Appending to opacus_ddp_demo.py

In [6]:

%%writefile -a opacus_ddp_demo.py

import torch.multiprocessing as mp

EPOCHS = 10
world_size = torch.cuda.device_count()

if __name__ == '__main__':
    mp.spawn(
        launch,
        args=(world_size,EPOCHS,),
        nprocs=world_size,
        join=True
    )

Appending to opacus_ddp_demo.py

And, finally, running the script. Notice, that we've initialized our DataLoader with batch_size=200, which is equivalent to 300 batches on the full dataset (60000 images).

After passing it to make_private on each worker we have a data loader with batch_size=100 each, but each data loader still goes over 300 batches.

In [7]:

!python -W ignore opacus_ddp_demo.py

05/13/2022 11:13:16:INFO:(rank 0) Initialized model (DifferentiallyPrivateDistributedDataParallel), optimizer (SGD), data loader (DataLoader, len=300)
05/13/2022 11:13:16:INFO:(rank 1) Average batch size per GPU: 100
05/13/2022 11:13:16:INFO:(rank 0) After privatization: model (GradSampleModule), optimizer (DistributedDPOptimizer), data loader (DPDataLoader, len=300)
05/13/2022 11:13:16:INFO:(rank 0) Average batch size per GPU: 100
Epoch: 0 	Train Loss: 1.5412 | Train Accuracy: 0.57 | Test Accuracy: 0.73 |(ε = 0.87)
Epoch: 1 	Train Loss: 0.6717 | Train Accuracy: 0.79 | Test Accuracy: 0.83 |(ε = 0.91)
Epoch: 2 	Train Loss: 0.5659 | Train Accuracy: 0.85 | Test Accuracy: 0.86 |(ε = 0.96)
Epoch: 3 	Train Loss: 0.5347 | Train Accuracy: 0.87 | Test Accuracy: 0.88 |(ε = 1.00)
Epoch: 4 	Train Loss: 0.5178 | Train Accuracy: 0.88 | Test Accuracy: 0.90 |(ε = 1.03)
Epoch: 5 	Train Loss: 0.4750 | Train Accuracy: 0.90 | Test Accuracy: 0.91 |(ε = 1.07)
Epoch: 6 	Train Loss: 0.4502 | Train Accuracy: 0.90 | Test Accuracy: 0.91 |(ε = 1.11)
Epoch: 7 	Train Loss: 0.4358 | Train Accuracy: 0.91 | Test Accuracy: 0.92 |(ε = 1.14)
Epoch: 8 	Train Loss: 0.4186 | Train Accuracy: 0.92 | Test Accuracy: 0.92 |(ε = 1.18)
Epoch: 9 	Train Loss: 0.4129 | Train Accuracy: 0.92 | Test Accuracy: 0.93 |(ε = 1.21)
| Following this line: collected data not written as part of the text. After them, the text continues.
(** A call acts on the registry by its events only. *)
Lemma call_job_move i s s' c req pc pc' :
  link_inv s -> calls s !! c = Some (req, pc) -> cstep i s req pc = Some (s', pc') ->
  job_move (sys s) (sys s').
Proof.
  intros Hl Hc Hstep. unfold job_move.
  destruct pc as [ | | |graph|graph|out| |r|r [|q queued] running|r [|x todo] running|r [|x running]|r|r e
    | |r| |r| |r| |r| | |n|a|partial e|resp| ]; cbn in Hstep; unfold locked in Hstep;
    try (destruct (lifecycle_held s); [done|]).
  - destruct (_ && _); injection Hstep as <- <-; by left.
  - unfold reserve_session, reserve_while_locked in Hstep. repeat case_match; simplify_eq; by left.
  - injection Hstep as <- <-. by left.
  - repeat case_match; simplify_eq; by left.
  - unfold publish_session, commit_while_locked in Hstep. repeat case_match; simplify_eq; by left.
  - unfold release_reservation in Hstep.
    destruct (pending_session_creates s =? 0); injection Hstep as <- <-; by left.
  - destruct (open_session _ _ _); injection Hstep as <- <-; by left.
  - right. exists (EDetach (req_session_id req) (raises i)). cbn. unfold registry in Hstep.
    destruct (close_detach _ _ _) as [g [[queued running]|e]]; by injection Hstep as <- <-.
  - injection Hstep as <- <-. by left.
  - injection Hstep as <- <-. right. exists (ESettle q). cbn. rewrite bool_decide_eq_true_2; [done|].
    destruct (li_settle s Hl c req _ Hc) as [_ Hset]. destruct (Hset q); [by left|done].
  - injection Hstep as <- <-. by left.
  - injection Hstep as <- <-. right. by exists (ECancel x).
  - injection Hstep as <- <-. by left.
  - destruct (settled x (registry s)); [|done]. injection Hstep as <- <-. by left.
  - unfold finalize_session_close in Hstep. repeat case_match; simplify_eq; by left.
  - injection Hstep as <- <-. left. unfold reopen_session. by case_bool_decide.
  - destruct (open_session _ _ _); injection Hstep as <- <-; by left.
  - destruct (session_heap s !! r) as [x|]; [|done]. cbn in Hstep.
    right. exists (ESubmit (sr_id x) (sr_graph x) (req_submit_options req) (input_submit i)). cbn.
    unfold registry in Hstep.
    destruct (submit _ _ _ _ _ _ _) as [g [res|e]]; by injection Hstep as <- <-.
  - injection Hstep as <- <-. by left.
  - destruct (heap (registry s) !! r); [|done]. injection Hstep as <- <-. by left.
  - injection Hstep as <- <-. by left.
  - injection Hstep as <- <-. right. by exists (ECancel r).
  - injection Hstep as <- <-. by left.
  - destruct (heap (registry s) !! r); [|done]. injection Hstep as <- <-. by left.
  - right. exists (ERelease (req_job_id req)). cbn. unfold registry in Hstep.
    destruct (release _ _ _) as [g st]. by injection Hstep as <- <-.
  - injection Hstep as <- <-. by left.
  - injection Hstep as <- <-. by left.
  - destruct (input_throws i); injection Hstep as <- <-; [by left|]. left. by destruct a.
  - injection Hstep as <- <-. by left.
  - done.
  - done.
Qed.

(** *** The link is kept *)

Lemma link_create_step i s s' c req pc pc' :
  link_inv s -> sinv s -> calls s !! c = Some (req, pc) ->
  creating pc = true \/ pc = CCreateReserve -> cstep i s req pc = Some (s', pc') ->
  link_inv (set_calls (<[c := (req, pc')]> (calls s')) s').
Proof.
  intros Hl Hs Hc Hpc Hstep. destruct pc; destruct Hpc as [Hpc|Hpc]; try discriminate Hpc;
    clear Hpc; cbn in Hstep; unfold locked in Hstep; try (destruct (lifecycle_held s); [done|]).
  - unfold reserve_session, reserve_while_locked in Hstep.
    destruct (_ || _); [|destruct (next_session_id s =? 0)]; injection Hstep as <- <-;
      (eapply (link_move s); [exact Hl|exact Hc|done..|by right]).
  - injection Hstep as <- <-. destruct (input_throws i);
      (eapply (link_move s); [exact Hl|exact Hc|done..|by right]).
  - destruct i as [| | |[[plan|status]|e]]; try discriminate Hstep; injection Hstep as <- <-;
      (eapply (link_move s); [exact Hl|exact Hc|done..|by right]).
  - unfold publish_session, commit_while_locked in Hstep. destruct (raises i).
    { injection Hstep as <- <-. eapply (link_move s); [exact Hl|exact Hc|done..|by right]. }
    destruct (next_session_id s =? 0).
    { injection Hstep as <- <-. eapply (link_move s); [exact Hl|exact Hc|done..|by right]. }
    cbn [session_value] in Hstep. destruct (emplace _ _ _) as [sessions'|] eqn:Hemp.
    2: { injection Hstep as <- <-. eapply (link_move s); [exact Hl|exact Hc|done..|by right]. }
    destruct (pending_session_creates s =? 0); injection Hstep as <- <-.
    { eapply (link_move s); [exact Hl|exact Hc|done..|by right]. }
    eapply (link_insert s); [exact Hl|exact Hc|done..|exact Hemp|done|done|done].
  - unfold release_reservation in Hstep.
    destruct (pending_session_creates s =? 0); injection Hstep as <- <-;
      [|destruct outcome]; (eapply (link_move s); [exact Hl|exact Hc|done..|by right]).
Qed.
Chapter 2: Data and distributed sampler¶

Note: The following two chapters discuss the advanced usage of Opacus and its implementation details. We strongly recommend to read the tutorial on Advanced Features of Opacus before proceeding.

Now let's look inside make_private method and see what it does to enable DDP processing. And we'll start with the modifications made to the DataLoader.

As a reminder, DPDataLoader is different from a regular DataLoader in only one aspect - it samples data with uniform with replacement random sampler (a.k.a. "Poisson sampling"). It means, that instead of a fixed batch size we have a sampling rate: a probability with which every sample is included in the next batch.

Let's now initialize the regular data loader and then transform it to the DPDataLoader. This is exactly how we do it in the make_private() method.

Below we'll initialize three data loaders:

Non-distributed
Distributed, non-private
Distributed, private (with Poisson sampling)

All three are initialized so that the logical batch size is 64.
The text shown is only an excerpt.